Pesquisar este blog

segunda-feira, 28 de março de 2022

A Perifobia e o Polo Criativo do Conjunto Ceará

 

Fobia

Quando consultamos os dicionários podemos encontrar que “Fobia” émedo mórbido, exagerado, de algo ou de alguma situação; ou ainda, falta de tolerância, aversão, intolerância, rejeição. O dicionário Michaelis, traz ainda a seguinte definição: “Estado de ansiedade desencadeado por uma violenta reação de medo, que se manifesta de forma recorrente, quando a pessoa se defronta com determinadas circunstâncias ou objetos específicos, mesmo apenas imaginados ou mencionados; ainda que esse medo seja, conscientemente, considerado infundado ou exagerado pelo paciente fóbico, ele não consegue se controlar e evitar a crise”. Entre as tantas definições existentes, essas parecem suficientes para nos ajudar a entender o fenômeno em questão.

 Periferia

Segundo D’andrea (2020), a definição quantitativa de periferia deve levar em consideração a questão: em relação a qual centro ela está referenciada. O mesmo autor faz uso de uma citação feita em uma música pelo rapper brasiliense GOG, para evidenciar uma noção qualitativa de periferia. O rapper afirma, na música “Brasília Periferia”, que “Periferia é periferia em qualquer lugar”. Esse sentimento de “pertença compartilhada” coloca sobre um mesmo “guarda-chuva”, grandes parcelas da população que, apesar de apresentar diferenças e variações internas, termina por se unificar por um conjunto de necessidades comuns, como a pacificação dos territórios em que vivem (esses lugares na sua maioria encontram-se controlados ou fortemente influenciados por grupos armados como milicias e facções criminosas); superação de déficits sociais como desemprego, falta de estrutura urbana, politicas públicas voltadas para a saúde, educação, emprego e renda, cidadania, cultura e inclusão socioeconômica, entre outros. Tais periferias também se identificariam pela manifestação de antagonismos compartilhados, como por exemplo o que entendem como “elites, burguesia, polícia, boys, patricinhas ou bairros ricos”. D’andrea diz que assim, o termo periferia se tornou “conceito”, e que “não possuindo profundidade teórica, ganhara em abrangência”, transformando dessa maneira, a sua fragilidade em fortaleza. Apesar da pouca profundidade e da amplitude da abrangência desse conceito, penso que ele seja adequado para colaborar com essa formulação. Afinal, me parece que para todos nós que viemos e/ou estamos na periferia, a percepção versada pelos rappers do Racionais MC’s – e lembrada por Tiaraju D’andrea - de que, de fato, “o mundo é diferente da ponte pra cá”, é uma máxima que nos junta e mobiliza nessas trincheiras de som e fúria que chamamos de periferia.

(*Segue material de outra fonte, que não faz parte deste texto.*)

Record CursorSymbol := mkCursor {
  cs_uri : list Z; cs_semantic_symbol : list Z; cs_local_doc_id : option Z; cs_span : Span; cs_role : Role;
  cs_source : ResolutionSource; cs_needs_reindex : bool; cs_pc_only : bool
}.
Definition cursor_is_local (c : CursorSymbol) : bool := bool_decide (is_Some (cs_local_doc_id c)).
Definition encoded_symbol (c : CursorSymbol) : list Z := SymbolEncoding.encode (cs_semantic_symbol c) (cs_local_doc_id c).
Definition healed_cursor (c : CursorSymbol) : CursorSymbol :=
  mkCursor (cs_uri c) (cs_semantic_symbol c) (cs_local_doc_id c) (cs_span c) (cs_role c) (cs_source c) false (cs_pc_only c).

Record QueryOrchestrator := mkOrchestrator {
  qo_store : Store; qo_sync_write_through : bool; qo_workspace : option WorkspaceTargets; qo_last_write_through_thread : option (list Z)
}.
(** [QueryOrchestrator::new], [with_defaults] *)
Definition orchestrator_new (store : Store) (sync_write_through : bool) : QueryOrchestrator :=
  mkOrchestrator store sync_write_through None None.
Definition with_defaults (store : Store) : QueryOrchestrator := orchestrator_new store true.

Definition with_store (o : QueryOrchestrator) (st : Store) : QueryOrchestrator :=
  mkOrchestrator st (qo_sync_write_through o) (qo_workspace o) (qo_last_write_through_thread o).
Definition with_workspace (o : QueryOrchestrator) (ws : WorkspaceTargets) : QueryOrchestrator :=
  mkOrchestrator (qo_store o) (qo_sync_write_through o) (Some ws) (qo_last_write_through_thread o).
Definition on_thread (o : QueryOrchestrator) (thread : list Z) : QueryOrchestrator :=
  mkOrchestrator (qo_store o) (qo_sync_write_through o) (qo_workspace o) (Some thread).
(** ** The requesting target *)

(** The order of [PathBuf]s: by components. *)
Definition component_rank (c : Component) : Z := match c with RootDir => 1 | CurDir => 2 | ParentDir => 3 | Normal _ => 4 end.
Definition component_cmp (a b : Component) : comparison :=
  match a, b with Normal x, Normal y => str_cmp x y | _, _ => component_rank a ?= component_rank b end.
Fixpoint components_cmp (a b : list Component) : comparison :=
  match a, b with
  | [], [] => Eq
  | [], _ => Lt
  | _, [] => Gt
  | x :: a, y :: b => match component_cmp x y with Eq => components_cmp a b | c => c end
  end.
Definition path_leb (a b : path) : bool :=
  match components_cmp (path_components a) (path_components b) with Gt => false | _ => true end.
Definition same_path (a b : path) : bool := bool_decide (path_components a = path_components b).

(** [rel.to_string_lossy().replace('\\', "/")] *)
Definition forward_slashes (s : list Z) : list Z := (λ c, if c =? ch "\" then ch "/" else c) <$> s.

(** The target that a document under one of the roots was ingested for. *)
Fixpoint attribute_doc (seg : SegmentReader) (p : list Component) (roots : list path) : option (option (list Z)) :=
  match roots with
  | [] => Some None
  | root :: roots =>
      match strip_components (path_components root) p with
      | None => attribute_doc seg p roots
      | Some rel =>
          doc ← doc_ord_of seg (forward_slashes (path_str rel));
          match doc with
          | None => attribute_doc seg p roots
          | Some doc =>
              target_ord ← target_ord_of_doc seg doc;
              if 0 <=? target_ord then meta ← rd_target_meta seg (as_u32 target_ord); Some (Some (bsp_id meta))
              else attribute_doc seg p roots
          end
      end
  end.

(** [Iterator::max_by_key]: the last of the greatest. *)
Definition max_by_key {A : Type} (key : A → Z) (l : list A) : option A :=
  foldl (λ best x, match best with Some b => if key x <? key b then best else Some x | None => Some x end) None l.

Definition deepest_root (targets : list TargetSpec) (p : list Component) : option TargetSpec :=
  fst <$> max_by_key snd
    (omap (λ t, let root := path_components (Uri.normalize (ts_sourceroot t)) in
                if path_starts_with p root then Some (t, zlen root) else None) targets).

Definition requesting_forward_closure (o : QueryOrchestrator) (from_uri : list Z) : option (option (gset (list Z))) :=
  match qo_workspace o, uri_to_path from_uri with
  | None, _ | _, Err _ => Some None
  | Some ws, Ok raw =>
      let p := path_components (Uri.normalize raw) in
      attributed ← match current_snapshot o with
        | Some snap =>
            let roots := dedup_by same_path (sort_by path_leb ((λ t, Uri.normalize (ts_sourceroot t)) <$> ws_targets ws)) in
            attribute_doc (sn_segment snap) p roots
        | None => Some None
        end;
      match attributed with
      | Some bsp => Some <$> forward_dependency_closure ws bsp
      | None =>
          match deepest_root (ws_targets ws) p with
          | None => Some None
          | Some spec => Some <$> forward_dependency_closure ws (ts_bsp_id spec)
          end
      end
  end.

(** ** Definitions *)

(** A loop whose body may panic and may skip its element. *)
Definition filter_mapM {A B : Type} (f : A → option (option B)) (l : list A) : option (list B) := omap id <$> mapM f l.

Perifobia – O medo mórbido, exagerado, da autoafirmação da periferia

Eles temem os que vêm “de baixo” e tentam destruir tudo o que eles criam. Assim poderíamos caracterizar os “perifóbicos”, aqueles que criticam violentamente a arte, a produção cultural e os costumes daqueles que não estão exatamente no “centro” do que eles consideram “civilizado”, limpinho e esteticamente tolerável. Mas não é só isso. A “Perifobia” também se dedica a negar espaço político, limitar direitos, impedir acesso a políticas públicas e, principalmente, reagir a qualquer tentativa de autoafirmação, ou autossuficiência da periferia. Para os “perifóbicos”, a dependência e posição de inferioridade da periferia é elemento central da sua fobia social, da sua distinção (BORDIEU 2017) e do seu poder político. Segundo os ditames da “Perifobia” qualquer coisa que “brote” na periferia só será tolerada e ou cultivada se tiver vinculada de alguma forma ao “centro”, seja ele político, econômico e/ou cultural. Fora disso, tudo deverá ser combatido, reprimido, exterminado. É que a autoafirmação, a autossuficiência e o empoderamento da periferia ameaçam o poder, a “superioridade”, os privilégios e distinções dos que se veem como centro.

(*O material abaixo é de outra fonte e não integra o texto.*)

(* ===== verification/ReferencesExact.v ===== *)
(** What references and highlights answer: exactly the occurrences of the cursor's group that may
    refer to its definition, and exactly those of the document. *)

From stdpp Require Import relations sorting.
From Stdlib Require Import Sorting.Sorted.
From S2P Require Import Prelude RustStr SdbModel SdbParser IndexModel Bitset SdbSymbols SdbNormalize StoreFormat SegReader SegSafe SegScan WorkspaceState FileSystem Durable Snapshot Targets SymbolEncoding Ingest IngestWalk Orchestrator SymbolQueries References QueryView IndexView QueryExample SegExample StoreExample QueryCursor.

Open Scope Z_scope.

(** ** The specification *)

(** Where a record is. *)
Definition record_loc (v : IndexView) (rec : GroupRecord) : option Loc :=
  row ← zget (vw_docs v) (gr_doc_ord rec); Some (mkLoc (dw_uri row) (record_span (gr_packed_start rec) (gr_packed_end rec))).

Definition group_of (groups : list (list GroupRecord)) (g : Z) : list GroupRecord := if g <? 0 then [] else default [] (zget groups g).

(** The records of a symbol's group: the references, and the definitions when they are asked for. *)
Definition group_records_of (v : IndexView) (row : SymRow) (definitions : bool) : list GroupRecord :=
  let g := sv_ref_group_ord (sw_view row) in
  group_of (vw_refs v) g ++ (if definitions then group_of (vw_defs v) g else []).

(** The raw symbols of a group, in dictionary order. *)
Definition group_members (v : IndexView) (g : Z) : list (list Z) :=
  if g <? 0 then [] else
  (λ r, (SymbolEncoding.decode (sw_symbol r)).1) <$> List.filter (λ r, sv_ref_group_ord (sw_view r) =? g) (vw_symbols v).

(** The symbol of the snapshot a cursor is at. *)
Definition indexed_row (o : QueryOrchestrator) (v : IndexView) (c : CursorSymbol) : option SymRow :=
  _ ← current_snapshot o; i ← view_symbol v (encoded_symbol c); zget (vw_symbols v) i.

(** What the overlay adds: the locations it has for the cursor's symbol and its group's, the first of
    each span. *)
Definition overlay_locations `{DirtyBufferOverlay} (v : IndexView) (row : option SymRow) (c : CursorSymbol) : list Loc :=
  if contributes_occurrences then
    keep_first loc_span (concat ((λ sym, default [] (overlay_occurrences_of sym)) <$>
      keep_first id (cs_semantic_symbol c :: from_option (λ row, group_members v (sv_ref_group_ord (sw_view row))) [] row)))
  else [].

(** The hits of a cursor: the records of its group in the targets that may refer to its definition; for
    a symbol the snapshot does not have, the occurrences in its own document; and the overlay's. *)
Inductive found `{CharTables} `{DirtyBufferOverlay} (fs : Fs) (o : QueryOrchestrator) (v : IndexView) (c : CursorSymbol) (definitions : bool) : ReferenceHit → Prop :=
| found_record row rec loc : indexed_row o v c = Some row → rec ∈ group_records_of v row definitions →
    may_refer o v (sv_def_target_ord (sw_view row)) (gr_target_ord rec) → record_loc v rec = Some loc →
    found fs o v c definitions (mkRefHit loc (record_role rec) false)
| found_raw doc occ : indexed_row o v c = None → cs_source c = RawSemanticdb → current_document fs o (cs_uri c) doc → occ ∈ nd_occurrences doc →
    IndexModel.semantic_symbol (occ_key occ) = cs_semantic_symbol c → (definitions = true ∨ occ_role occ = Reference) →
    found fs o v c definitions (mkRefHit (mkLoc (cs_uri c) (occ_span occ)) (occ_role occ) false)
| found_overlay loc : loc ∈ overlay_locations v (indexed_row o v c) c → found fs o v c definitions (mkRefHit loc Reference true).

(** ** Lemmas *)

Lemma elem_of_omap_filter {A B : Type} (f : A → option B) (P : A → bool) l y :
  y ∈ omap f (List.filter P l) ↔ ∃ x, x ∈ l ∧ P x = true ∧ f x = Some y.
Proof.
  rewrite list_elem_of_omap. split.
  - intros (x & Hx & E). apply elem_of_filter_bool in Hx as [? ?]. by exists x.
  - intros (x & Hx & HP & E). exists x. split; [|done]. by apply elem_of_filter_bool.
Qed.

Lemma filter_filter_same {A : Type} (P : A → bool) l : List.filter P (List.filter P l) = List.filter P l.
Proof. induction l as [|x l IH]; [done|]. cbn. destruct (P x) eqn:E; cbn; [by rewrite E, IH|done]. Qed.

Lemma omap_if {A B : Type} (P : A → bool) (f : A → option B) l : omap (λ x, if P x then f x else None) l = omap f (List.filter P l).
Proof. induction l as [|x l IH]; [done|]. cbn. destruct (P x); cbn; [|done]. destruct (f x); by rewrite IH. Qed.

(** A fold that keeps firsts composes with a later sort. *)
Lemma hits_sorted l :
  NoDup (rf_loc <$> hits_dedupe_and_sort l) ∧ sorted_locs (rf_loc <$> hits_dedupe_and_sort l) ∧
  (∀ h, h ∈ hits_dedupe_and_sort l → h ∈ l) ∧ (∀ loc, loc ∈ rf_loc <$> hits_dedupe_and_sort l ↔ loc ∈ rf_loc <$> l).
Proof.
  destruct (keep_first_exact (λ h, (loc_uri (rf_loc h), loc_span (rf_loc h))) l) as (Hnd & Hsub & Hkeys & _).
  set (kept := keep_first _ l) in *. assert (hits_dedupe_and_sort l = sort_by hit_leb kept) as -> by done.
  pose proof (sort_by_perm hit_leb kept) as Hperm.
  assert (∀ a b : Loc, (loc_uri a, loc_span a) = (loc_uri b, loc_span b) ↔ a = b) as Hpair.
  { intros [] []. cbn. split; [by intros [= -> ->]|by intros [= -> ->]]. }
  split; [|split; [|split]].
  - rewrite Hperm. apply (NoDup_fmap_1 (λ l, (loc_uri l, loc_span l))). rewrite <- list_fmap_compose. exact Hnd.
  - unfold sorted_locs. apply (sorted_fmap rf_loc (λ a b, hit_leb a b = true)); [done|].
    apply sort_by_sorted; intros; [apply loc_leb_total|by eapply loc_leb_trans].
  - intros h Hh. rewrite Hperm in Hh. by apply Hsub.
  - intros loc. rewrite Hperm. specialize (Hkeys (loc_uri loc, loc_span loc)). rewrite !list_elem_of_fmap in *. split.
    + intros (h & -> & Hh). exists h. split; [done|]. by apply Hsub.
    + intros (h & -> & Hh). destruct (proj2 Hkeys) as (h' & E & Hh'); [by exists h|]. exists h'. split; [|done]. by apply Hpair.
Qed.

Section shows.
Context (s : SegmentReader) (v : IndexView) `{!Shows s v}.

Lemma record_in_uri rec : group_record_in v rec →
  ∃ row, zget (vw_docs v) (gr_doc_ord rec) = Some row ∧ uri_of s (as_u32 (gr_doc_ord rec)) = Some (dw_uri row).
Proof.
  intros (Hd & _). destruct (zget_is_Some _ _ Hd) as [row Hrow]. exists row. split; [done|].
  rewrite (as_u32_small _ _ Hd (docs_small s v)). by destruct (sh_doc _ _ Hrow) as [-> _].
Qed.

Lemma record_hit rec : group_record_in v rec →
  ∃ loc, record_loc v rec = Some loc ∧ record_to_hit s rec = Some (mkRefHit loc (record_role rec) false).
Proof.
  intros Hin. destruct (record_in_uri rec Hin) as (row & Hrow & Huri). unfold record_loc, record_to_hit. rewrite Hrow, Huri. cbn. by eexists.
Qed.

Definition view_hit (rec : GroupRecord) : option ReferenceHit := (λ loc, mkRefHit loc (record_role rec) false) <$> record_loc v rec.

(** The hits of records handed to the sink. *)
Lemma allowed_hits a recs :
  bitset_wf a → Forall (group_record_in v) recs →
  filter_mapM (allowed_hit s a) recs = Some (omap view_hit (List.filter (in_targets (Some a)) recs)).
Proof.
  intros Ha Hrecs. rewrite (filter_mapM_total _ (λ rec, if in_targets (Some a) rec then view_hit rec else None)).
  - by rewrite omap_if.
  - intros rec Hrec. rewrite Forall_forall in Hrecs. pose proof (Hrecs rec Hrec) as Hin. destruct (record_hit rec Hin) as (loc & Hloc & Hhit).
    destruct Hin as (_ & Ht & _). unfold allowed_hit. rewrite (as_u32_small _ _ Ht (targets_small s v)).
    rewrite bitset_contains_bit by (done || lia). unfold in_targets. cbn [mbind option_bind]. rewrite bitset_contains_bit by (done || lia).
    unfold view_hit. rewrite Hloc. destruct (bit_at (words a) (gr_target_ord rec)); cbn.
    + by rewrite Hhit.
    + done.
Qed.

Lemma ref_group_of g : opt_ord g (zlen (vw_refs v)) →
  Forall (group_record_in v) (group_of (vw_refs v) g) ∧ Forall (group_record_in v) (group_of (vw_defs v) g) ∧
  ((g <? 0) = false → as_u32 g = g ∧ (∀ allowed, match allowed with Some a => bitset_wf a | None => True end →
      scan_ref_group s g allowed = Some (List.filter (in_targets allowed) (group_of (vw_refs v) g))) ∧
      scan_def_group s g = Some (group_of (vw_defs v) g)).
Proof.
  intros Hg. unfold group_of. destruct (Z.ltb_spec g 0) as [Hneg|Hpos]; [split_and!; [constructor..|done]|].
  destruct Hg as [|Hg]; [lia|]. destruct (zget_is_Some _ _ Hg) as [refs Hrefs]. destruct (zget_is_Some (vw_defs v) g) as [defs Hdefs].
  { by rewrite (sh_def_count (s := s)). }
  rewrite Hrefs, Hdefs. cbn. destruct (sh_refs _ _ Hrefs) as [H1 H2]. destruct (sh_defs _ _ Hdefs) as [H3 H4].
  split_and!; [done|done|]. intros _. split; [by apply (as_u32_small _ _ Hg), (refs_small s v)|]. by split.
Qed.

Lemma records_in row definitions : symbol_in v row → Forall (group_record_in v) (group_records_of v row definitions).
Proof.
  intros (Hg & _). destruct (ref_group_of _ Hg) as (H1 & H2 & _). unfold group_records_of. apply Forall_app. split; [done|]. by destruct definitions.
Qed.
Context `{CharTables}.

Lemma omap_ext_in {A B : Type} (f g : A → option B) (l : list A) : (∀ x, x ∈ l → f x = g x) → omap f l = omap g l.
Proof. intros H'. induction l as [|x l IH]; [done|]. cbn. rewrite H' by left. rewrite IH by (intros; apply H'; by right). done. Qed.

(** Reading a filtered list by its ordinals. *)
Lemma omap_zget {A B : Type} (f : A → option B) l : omap (λ i, zget l i ≫= f) (seqZ 0 (zlen l)) = omap f l.
Proof.
  induction l as [|x l IH] using rev_ind; [done|]. rewrite zlen_app, seqZ_snoc by apply zlen_nonneg. rewrite !omap_app. f_equal.
  - rewrite <- IH. apply omap_ext_in. intros i Hi%elem_of_seqZ_0. unfold zget. destruct (Z.leb_spec 0 i); [|lia]. unfold zlen in Hi. by rewrite lookup_app_l by lia.
  - cbn. rewrite zget_app_r by (pose proof (zlen_nonneg l); lia). rewrite Z.sub_diag. change (zget [x] 0) with (Some x). cbn. by destruct (f x).
Qed.

Lemma omap_some_if {A B : Type} (P : A → bool) (f : A → B) l : omap (λ x, if P x then Some (f x) else None) l = f <$> List.filter P l.
Proof. rewrite omap_if. induction (List.filter P l) as [|x l' IH]; [done|]. cbn. by rewrite IH. Qed.

Lemma group_symbols_exact g : 0 ≤ g → group_symbols s g = Some (group_members v g).
Proof.
  intros Hg. unfold group_symbols, group_members. replace (g <? 0) with false by lia. rewrite (sh_symbol_count (v := v)). pose proof (symbols_small s v) as Hsm.
  replace (as_u32 (zlen (vw_symbols v))) with (zlen (vw_symbols v)) by (symmetry; apply wrapU_id; unfold inU; pose proof (zlen_nonneg (vw_symbols v)); lia).
  rewrite (filter_mapM_total _ (λ i, zget (vw_symbols v) i ≫= λ r, if sv_ref_group_ord (sw_view r) =? g then Some (SymbolEncoding.decode (sw_symbol r)).1 else None)).
  - by rewrite omap_zget, omap_some_if.
  - intros i Hi%elem_of_seqZ_0. destruct (zget_is_Some _ _ Hi) as [r Hr]. destruct (sh_symbol _ _ Hr) as (Hs & _ & Hv & _).
    rewrite Hv, Hr. cbn [mbind option_bind]. destruct (_ =? g); [|done]. by rewrite Hs.
Qed.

 O Polo Criativo do Conjunto Ceará na mira da Perifobia

Desde que o movimento cultural do Conjunto Ceará começou a trabalhar a implementação de um polo criativo no espaço do polo de lazer da comunidade, que o projeto tem enfrentado a fúria do poder público. A intolerância foi manifestada de pronto pela secretaria regional que abrange o bairro (na época a SER-V) com ameaça de proibição da comercialização de bebidas nos quiosques da praça (região historicamente boêmia). Para barrar tal ameaça foram necessárias inúmeras reuniões, articulações e uma audiência pública da Câmara Municipal. Mas não sem antes enfrentar ataques de equipes de “fiscalização” com apreensão de equipamentos e multas pesadas contra os empreendedores locais.

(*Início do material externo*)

(* ===== verification/CallsExact.v ===== *)
(** The call hierarchy answers, and its incoming calls are the references of the item's group, each
    under the definition that encloses it. *)

From stdpp Require Import gmap relations sorting.
From Stdlib Require Import Sorting.Sorted.
From S2P Require Import Prelude RustStr IndexModel Bitset SdbSymbols SdbProfile StoreFormat SegReader SegSafe SegScan FileSystem Durable Snapshot Targets SymbolEncoding Materialize Ingest Orchestrator SymbolQueries Outline References CallHierarchy QueryView IndexView QueryExample SegExample StoreExample ReferencesExact.

Open Scope Z_scope.

(** ** Climbing ends: an owner has fewer characters than what it owns, backticks aside, and a companion
    has as many *)

Definition weight (s : list Z) : nat := length (List.filter (λ c, negb (c =? ch "`")) s).

Lemma weight_app a b : weight (a ++ b) = (weight a + weight b)%nat.
Proof. unfold weight. by rewrite List.filter_app, length_app. Qed.
Lemma weight_length s : (weight s ≤ length s)%nat.
Proof. unfold weight. induction s as [|c s IH]; [done|]. cbn. destruct (negb _); cbn; lia. Qed.
Lemma weight_spelled enc name : spelled enc name → weight enc = weight name.
Proof. intros [(-> & _)|(-> & _)]; [done|]. rewrite !weight_app. change (weight (lit "`")) with 0%nat. lia. Qed.
Lemma weight_encode `{CharTables} name : weight (encode_name name) = weight name.
Proof. unfold encode_name. destruct name; [done|]. destruct (_ && _); [done|]. rewrite !weight_app. change (weight (lit "`")) with 0%nat. lia. Qed.

Lemma weight_owner s o d : split_last s = Some (o, d) → (weight o < weight s)%nat.
Proof.
  intros (_ & enc & _ & ->)%split_last_sound. rewrite weight_app. enough (0 < weight (descriptor_suffix enc d))%nat by lia.
  destruct d; cbn [descriptor_suffix]; rewrite !weight_app; rewrite ?Nat.add_assoc; apply Nat.lt_le_trans with 1%nat; (lia || apply Nat.le_add_l).
Qed.

Lemma weight_companion `{CharTables} s c : companion s = Some c → weight c = weight s.
Proof.
  unfold companion. destruct (split_last s) as [[o d]|] eqn:E; [|done]. apply split_last_sound in E as (_ & enc & Hs & ->). apply weight_spelled in Hs.
  destruct d; cbn; intros [= <-]; rewrite !weight_app, weight_encode; cbn in *; rewrite Hs; done.
Qed.

Lemma owner_chain_loop_weight fuel cur acc :
  ∃ l, owner_chain_loop fuel cur acc = l ++ acc ∧ ∀ x, x ∈ l → (weight x ≤ weight cur)%nat.
Proof.
  revert cur acc. induction fuel as [|fuel IH]; intros cur acc; cbn [owner_chain_loop]; [by exists []; split; [|by intros ? ?%not_elem_of_nil]|].
  destruct (is_empty cur); [by exists []; split; [|by intros ? ?%not_elem_of_nil]|]. destruct (split_last cur) as [[o d]|] eqn:E.
  - destruct (IH o (cur :: acc)) as (l & -> & Hl). exists (l ++ [cur]). split; [by rewrite <- app_assoc|].
    apply weight_owner in E. intros x [Hx| ->%list_elem_of_singleton]%elem_of_app; [apply Hl in Hx; lia|lia].
  - exists [cur]. split; [done|]. by intros x ->%list_elem_of_singleton.
Qed.

Lemma weight_enclosing s a : a ∈ enclosing s → (weight a < weight s)%nat.
Proof.
  unfold enclosing, owner_chain. destruct (is_empty s) eqn:Ee; [by intros ?%not_elem_of_nil|]. destruct (is_local s); [by intros ?%not_elem_of_nil|].
  destruct s as [|c s]; [done|]. set (sym := c :: s) in *. change (length sym) with (S (length s)). cbn [owner_chain_loop]. rewrite Ee.
  destruct (split_last sym) as [[o d]|] eqn:E; [|by intros ?%not_elem_of_nil].
  destruct (owner_chain_loop_weight (length s) o [sym]) as (l & -> & Hl). rewrite length_app. cbn [length].
  replace (length l + 1 - 1)%nat with (length l) by lia. rewrite take_app_length. intros Ha%Hl. apply weight_owner in E. lia.
Qed.

(** ** Climbing *)

(** The entries carry the owners of their symbols. *)
Definition owners_ok (entries : list DefEntry) : Prop := ∀ e, e ∈ entries → de_owners e = enclosing (de_symbol e).

Lemma first_some_Some {A B : Type} (f : A → option B) l y : first_some f l = Some y → ∃ x, x ∈ l ∧ f x = Some y.
Proof.
  induction l as [|x l IH]; cbn; [done|]. destruct (f x) as [b|] eqn:E.
  - intros [= <-]. exists x. split; [by left|done].
  - intros (z & Hz & ?)%IH. exists z. split; [by right|done].
Qed.

Lemma position_Some {A : Type} (f : A → bool) l i : position f l = Some i → ∃ x, l !! i = Some x ∧ f x = true.
Proof.
  revert i. induction l as [|x l IH]; cbn; intros i; [done|]. destruct (f x) eqn:E.
  - intros [= <-]. by exists x.
  - destruct (position f l) as [j|]; [|done]. intros [= <-]. by apply (IH j).
Qed.

Section climb.
Context `{CharTables} (entries : list DefEntry) (Howners : owners_ok entries).

(** An owner's entry: above, by weight. *)
Lemma owner_entry_above e up : e ∈ entries → owner_entry_index entries e = Some up →
  ∃ e', entries !! up = Some e' ∧ (weight (de_symbol e') < weight (de_symbol e))%nat.
Proof.
  intros He (a & Ha & Hup)%first_some_Some. apply list_elem_of_In, in_rev, list_elem_of_In in Ha. rewrite (Howners e He) in Ha. apply weight_enclosing in Ha. unfold node_or_companion, entry_of_symbol in Hup.
  destruct (position (λ e', str_eqb (de_symbol e') a) entries) as [i|] eqn:E.
  - injection Hup as ->. apply position_Some in E as (e' & ? & Es%bool_decide_eq_true). exists e'. split; [done|]. by rewrite Es.
  - destruct (companion a) as [c|] eqn:Ec; [|done]. apply weight_companion in Ec. apply position_Some in Hup as (e' & ? & Es%bool_decide_eq_true).
    exists e'. split; [done|]. rewrite Es. lia.
Qed.

(** One step up, when the extent of an entry does not reach the line. *)
Definition extent_covers (packed : Z) (i : nat) : Prop :=
  match successor_start entries i with
  | Some (Some succ) => unpack_line packed < unpack_line succ
  | _ => True
  end.
Definition steps_up (packed : Z) (i j : nat) : Prop :=
  ¬ extent_covers packed i ∧ ∃ e, entries !! i = Some e ∧ owner_entry_index entries e = Some j.

(** The climb of [enclosing_entry_index]: from the last entry that starts at or before the position, up
    the owners, to the first whose extent covers its line. *)
Definition climbs (packed : Z) (start : option nat) (r : option nat) : Prop :=
  match start with
  | None => r = None
  | Some i => ∃ j, rtc (steps_up packed) i j ∧
      match r with
      | Some k => k = j ∧ extent_covers packed j
      | None => ¬ extent_covers packed j ∧ ∃ e, entries !! j = Some e ∧ owner_entry_index entries e = None
      end
  end.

Após vários anos de enfrentamentos e resistências, a SER-V resolveu reconhecer o polo criativo do Conjunto Ceará e publicar no diário oficial do município, o reconhecimento da Governança (coordenação formada por todos os equipamentos do bairro criativo) do polo de lazer. Alguns dias depois, o secretário da SER-V foi exonerado, e os ataques ao polo criativo retornaram com mais “visitas” da “fiscalização”, mais apreensões e mais multas.

Buscando a institucionalização e o reconhecimento oficial do polo criativo do Conjunto Ceará, o movimento cultural se articulou com a Câmara Municipal e aprovou um projeto de lei que instituía e regulamentava o polo criativo. O prefeito de Fortaleza, Roberto Cláudio, vetou o projeto impedindo o reconhecimento oficial da iniciativa.

Poderia se pensar que faltou e falta ao poder público uma compreensão sobre os conceitos de economia criativa, polo criativo ou desenvolvimento local articulado com a economia criativa, e justificar, assim, as ações deste contra o polo criativo do Conjunto Ceará. Mas isso não se sustenta diante do fato de que,  nesse espaço de tempo, a prefeitura de Fortaleza formulou o plano estratégico “Fortaleza 2040” que inclui a economia criativa como um eixo estratégico de desenvolvimento. Além disso, Fortaleza disputou e conseguiu a chancela da UNESCO como “cidade criativa do design” oferecendo, em contrapartida, a montagem de um “distrito criativo” (a grosso modo, uma versão maior de um polo criativo). Se não bastasse, governo e prefeitura de Fortaleza estão, nesse momento, empenhados em aportar milhões de reais para adquirir o edifício São Pedro, na Praia de Iracema, na orla de Fortaleza, e nele implantar um “distrito criativo”. Ou seja, o que à periferia é negado energicamente, é oferecido à região considerada nobre da capital cearense. O que nos leva a considerar a possibilidade de que, nesse caso, a "perifobia" seja a causa maior dos nossos infortúnios.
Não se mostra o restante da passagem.